··· Data section

(** * VIZZIO ChatBot: connection registry, message log, auto-responder

    A shallow embedding of [packages/vizzio-chatbot/chatbot.py].

    Python [str] values are modelled as [string] (their UTF-8 bytes),
    the two module-level lists [messages] and [active_connections] as
    fields of an explicit program state, and the handlers as
    computations in a state-and-exception monad: a raised Python
    exception keeps every mutation made before it.

    A handler is run from its call to its return (or to the point
    where it waits for the next frame) with no other task scheduled
    in between; what it reads from outside (identifiers, the clock,
    whether a send succeeds, the frames that arrive) is an input.
    The [print] calls and [websocket.accept()] are left out. *)

From Stdlib Require Import List String Ascii ZArith Bool Arith Lia DecimalString.
From Stdlib Require Import Sorted DecimalNat.
Import ListNotations.
Open Scope string_scope.

(** ** Python string operations *)

Module PyStr.

(** [str.lower], on the ASCII letters.  The keywords the
    responder looks for are ASCII and UTF-8 keeps the bytes below 128
    for ASCII, so a keyword occurs in the bytes exactly when it occurs
    in the text.  Of the letters outside ASCII that Python also
    lowers, two give an ASCII letter: U+212A gives k, which is in no
    keyword, and U+0130 gives i followed by U+0307, where every
    keyword with an i goes on with an l. *)
Definition lower_ascii (c : ascii) : ascii :=
  let n := nat_of_ascii c in
  if ((65 <=? n) && (n <=? 90))%nat then ascii_of_nat (n + 32) else c.

(** The capital of an ASCII letter. *)
Definition upper_ascii (c : ascii) : ascii :=
  let n := nat_of_ascii c in
  if ((97 <=? n) && (n <=? 122))%nat then ascii_of_nat (n - 32) else c.

Fixpoint lower (s : string) : string :=
  match s with
  | EmptyString => EmptyString
  | String c t => String (lower_ascii c) (lower t)
  end.

(** [s.isascii()]: no byte of [s] is 128 or above. *)
Fixpoint isascii (s : string) : bool :=
  match s with
  | EmptyString => true
  | String c t => (nat_of_ascii c <? 128)%nat && isascii t
  end.

(** [s.upper()] for a text [s] of ASCII characters: letter by letter.
    It is used on such texts only, see [str_upper]. *)
Fixpoint ascii_upper (s : string) : string :=
  match s with
  | EmptyString => EmptyString
  | String c t => String (upper_ascii c) (ascii_upper t)
  end.

(** [startswith p s] *)
Fixpoint startswith (p s : string) : bool :=
  match p, s with
  | EmptyString, _ => true
  | String a p', String b s' => Ascii.eqb a b && startswith p' s'
  | String _ _, EmptyString => false
  end.

(** [sub in s]: the substring test of Python's [in] on strings. *)
Fixpoint contains (sub s : string) : bool :=
  startswith sub s ||
  match s with
  | EmptyString => false
  | String _ t => contains sub t
  end.

(** What [in] means: [sub] occurs somewhere inside [s]. *)
Definition occurs_in (sub s : string) : Prop :=
  exists pre post, s = pre ++ sub ++ post.

(** The double-quote character, for templates that contain it. *)
Definition dq : string := String "034"%char EmptyString.

End PyStr.

(** ** Data model *)

(** [class ChatMessage(BaseModel)].  The field [type] is named
    [type_] here. *)
Record ChatMessage := mkChatMessage {
  id : string;
  sender : string;
  content : string;
  timestamp : string;
  read : bool;
  status : string;
  type_ : string;
  metadata : option (list (string * string))
}.

(** ** The auto-responder's reply table

    The [if]/[elif] chain of [handle_bot_response], first match wins.
    It yields the pair [(response, msg_type)]. *)

Module Templates.
Import PyStr.

Definition builds : string :=
"📊 **Status de Builds**

✅ CI/CD Pipeline (main): SUCCESS
⏱️ Duração: 2m 15s
🧪 Testes: 50/50 passed
📈 Coverage: 85%

✅ Release (v1.0.0): SUCCESS
⏱️ Publicado no crates.io

⚠️ Deploy (develop): RUNNING...
⏳ Tempo decorrido: 1m 30s".

Definition errors : string :=
"❌ **Erros Detectados**

🔴 Deploy (feature/new-api): FAILED

Erro:
```
Test failed: authentication_test
Timeout after 5000ms
```

Arquivo: src/auth.rs:145

Solução sugerida:
Ajuste o timeout ou revise a lógica de autenticação.".

Definition successes : string :=
"✅ **Todos os Builds Passaram!**

🏆 Taxa de Sucesso: 96.67%
📈 Tendência: +2.3% desde ontem

🚀 Últimas releases:
• v2.1.0 - Released 2h ago
• v2.0.9 - Released 1d ago
• v2.0.8 - Released 2d ago

Parabéns! 🎉".

Definition help : string :=
"📚 Aqui estão os comandos disponíveis:

• **build status** - Ver status dos builds
• **erros** - Listar erros recentes
• **success** - Mostrar builds bem-sucedidos
• **deploy** - Status de deployments
• **metrics** - Métricas gerais".

Definition greeting : string :=
"👋 Oi! Sou o VIZZIO Bot. Posso ajudar com:

🔍 **build status** - Ver status dos builds
⚠️ **erros** - Listar erros recentes
✅ **success** - Mostrar builds bem-sucedidos
📊 **metrics** - Métricas gerais
🚀 **deploy** - Status de deployments

Tente: " ++ dq ++ "build status" ++ dq ++ ", " ++ dq ++ "erros" ++ dq
     ++ ", " ++ dq ++ "success" ++ dq ++ " ".

End Templates.

Definition bot_reply (user_message : string) : string * string :=
  let msg_lower := PyStr.lower user_message in
  if PyStr.contains "build" msg_lower || PyStr.contains "status" msg_lower then
    (Templates.builds, "notification")
  else if PyStr.contains "erro" msg_lower || PyStr.contains "fail" msg_lower then
    (Templates.errors, "alert")
  else if PyStr.contains "sucesso" msg_lower || PyStr.contains "success" msg_lower then
    (Templates.successes, "success")
  else if PyStr.contains "help" msg_lower || PyStr.contains "ajuda" msg_lower
          || PyStr.contains "?" user_message then
    (Templates.help, "text")
  else
    (Templates.greeting, "text").

(** ** Values decoded from JSON

    What [json.loads] and the request body of [notify_build] hand to
    the program.  A float is kept as the text of its literal. *)

#[local] Set Warnings "-register-all".

Inductive json :=
| JNull
| JBool (b : bool)
| JInt (z : Z)
| JFloat (literal : string)
| JStr (s : string)
| JList (items : list json)
| JDict (items : list (string * json)).

(** [d.get(key, default)] on the items of a dict (its keys are
    distinct; the first item with the key is the one). *)
Fixpoint dict_get (key : string) (default : json)
         (d : list (string * json)) : json :=
  match d with
  | [] => default
  | (k, v) :: rest => if String.eqb k key then v else dict_get key default rest
  end.

(** [key in d] *)
Fixpoint dict_has (key : string) (d : list (string * json)) : bool :=
  match d with
  | [] => false
  | (k, _) :: rest => String.eqb k key || dict_has key rest
  end.

(** [v == s] for a decoded value [v] and a string literal [s]. *)
Definition json_eq_str (v : json) (s : string) : bool :=
  match v with
  | JStr s' => String.eqb s' s
  | _ => false
  end.

(** [class BuildNotification(BaseModel)] *)
Module Build.
Record Notification := mkNotification {
  buildId : string;
  workflow : string;
  status : string;
  details : list (string * json)
}.
End Build.

(** ** Environment and program state *)

(** A [WebSocket] object, compared by identity. *)
Definition WebSocket := nat.

(** What the handlers read from outside the program.  The index is the
    number of earlier readings of the same kind. *)
Record Env := mkEnv {
  (** [uuid.uuid4()] as text *)
  uuid4 : nat -> string;
  (** [datetime.now().isoformat()] *)
  now_isoformat : nat -> string;
  (** whether [connection.send_json] returns (true) or raises (false)
      during the given pass of [broadcast] *)
  send_json_ok : nat -> WebSocket -> bool;
  (** the text an f-string gives for a float, a list or a dict *)
  format_other : json -> string;
  (** [s.upper()] for a text [s] that has characters outside ASCII,
      where Python follows the Unicode case tables *)
  upper_other : string -> string
}.

(** Effects in the order the program performs them.  A send carries
    the entry whose [dict()] is the [message] of the frame
    [{"type": "new-message", "message": ...}]. *)
Inductive event :=
| EvReceive (websocket : WebSocket) (* [receive_text] returned a frame *)
| EvAppend (m : ChatMessage)        (* [messages.append(m)] *)
| EvSend (connection : WebSocket) (m : ChatMessage) (delivered : bool)
    (* [send_json({"type": "new-message", "message": m})] *)
| EvSleep (seconds : nat).          (* [asyncio.sleep(seconds)] *)

Record State := mkState {
  messages : list ChatMessage;
  active_connections : list WebSocket;
  created : nat;      (* [ChatMessage] objects built so far *)
  passes : nat;       (* calls of [broadcast] so far *)
  trace : list event
}.

Definition initial : State := mkState [] [] 0 0 [].

(** Replacing the registry of a state. *)
Definition with_connections (st : State) (l : list WebSocket) : State :=
  mkState (messages st) l (created st) (passes st) (trace st).

(** ** Exceptions and the handler monad *)

Inductive exn :=
| JSONDecodeError
| AttributeError
| ValidationError
| ValueError
| WebSocketDisconnect.

Definition exn_eqb (a b : exn) : bool :=
  match a, b with
  | JSONDecodeError, JSONDecodeError
  | AttributeError, AttributeError
  | ValidationError, ValidationError
  | ValueError, ValueError
  | WebSocketDisconnect, WebSocketDisconnect => true
  | _, _ => false
  end.

Inductive outcome (A : Type) :=
| Ok (a : A)
| Raised (e : exn).
Arguments Ok {A} a.
Arguments Raised {A} e.

Definition M (A : Type) : Type := State -> outcome A * State.

Definition ret {A} (a : A) : M A := fun st => (Ok a, st).
Definition raise {A} (e : exn) : M A := fun st => (Raised e, st).
Definition bind {A B} (m : M A) (k : A -> M B) : M B :=
  fun st =>
    match m st with
    | (Ok a, st') => k a st'
    | (Raised e, st') => (Raised e, st')
    end.

(** [try: body  except e: handler] *)
Definition try_except {A} (body : M A) (e : exn) (handler : M A) : M A :=
  fun st =>
    match body st with
    | (Raised e', st') => if exn_eqb e' e then handler st' else (Raised e', st')
    | r => r
    end.

Definition get_state : M State := fun st => (Ok st, st).
Definition modify (f : State -> State) : M unit := fun st => (Ok tt, f st).

Notation "x <- m ;; k" := (bind m (fun x => k))
  (at level 61, m at next level, right associativity).
Notation "m ;; k" := (bind m (fun _ => k))
  (at level 61, right associativity).

Definition emit (e : event) : M unit :=
  modify (fun st => mkState (messages st) (active_connections st)
                            (created st) (passes st) (trace st ++ [e])).

Definition set_connections (l : list WebSocket) : M unit :=
  modify (fun st => with_connections st l).

(** [messages.append(m)] *)
Definition messages_append (m : ChatMessage) : M unit :=
  modify (fun st => mkState (messages st ++ [m]) (active_connections st)
                            (created st) (passes st)
                            (trace st ++ [EvAppend m])).

(** ** Connection registry *)

(** [l.remove(x)]: drops the first item equal to [x]; [None] stands for
    the [ValueError] Python raises when there is none. *)
Fixpoint list_remove (x : WebSocket) (l : list WebSocket)
  : option (list WebSocket) :=
  match l with
  | [] => None
  | y :: rest =>
      if Nat.eqb y x then Some rest
      else match list_remove x rest with
           | Some rest' => Some (y :: rest')
           | None => None
           end
  end.

(** [active_connections.append(websocket)] *)
Definition register (websocket : WebSocket) : M unit :=
  st <- get_state ;;
  set_connections (active_connections st ++ [websocket]).

(** [active_connections.remove(websocket)] *)
Definition unregister (websocket : WebSocket) : M unit :=
  st <- get_state ;;
  match list_remove websocket (active_connections st) with
  | Some l => set_connections l
  | None => raise ValueError
  end.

······

What this task involves:
Out of the material above, output word for word the line with "A handler is", the line with "(** The capital of an ASCII letter. *)", and all lines between them, with nothing else.

Response:
    A handler is run from its call to its return (or to the point
    where it waits for the next frame) with no other task scheduled
    in between; what it reads from outside (identifiers, the clock,
    whether a send succeeds, the frames that arrive) is an input.
    The [print] calls and [websocket.accept()] are left out. *)

From Stdlib Require Import List String Ascii ZArith Bool Arith Lia DecimalString.
From Stdlib Require Import Sorted DecimalNat.
Import ListNotations.
Open Scope string_scope.

(** ** Python string operations *)

Module PyStr.

(** [str.lower], on the ASCII letters.  The keywords the
    responder looks for are ASCII and UTF-8 keeps the bytes below 128
    for ASCII, so a keyword occurs in the bytes exactly when it occurs
    in the text.  Of the letters outside ASCII that Python also
    lowers, two give an ASCII letter: U+212A gives k, which is in no
    keyword, and U+0130 gives i followed by U+0307, where every
    keyword with an i goes on with an l. *)
Definition lower_ascii (c : ascii) : ascii :=
  let n := nat_of_ascii c in
  if ((65 <=? n) && (n <=? 90))%nat then ascii_of_nat (n + 32) else c.

(** The capital of an ASCII letter. *)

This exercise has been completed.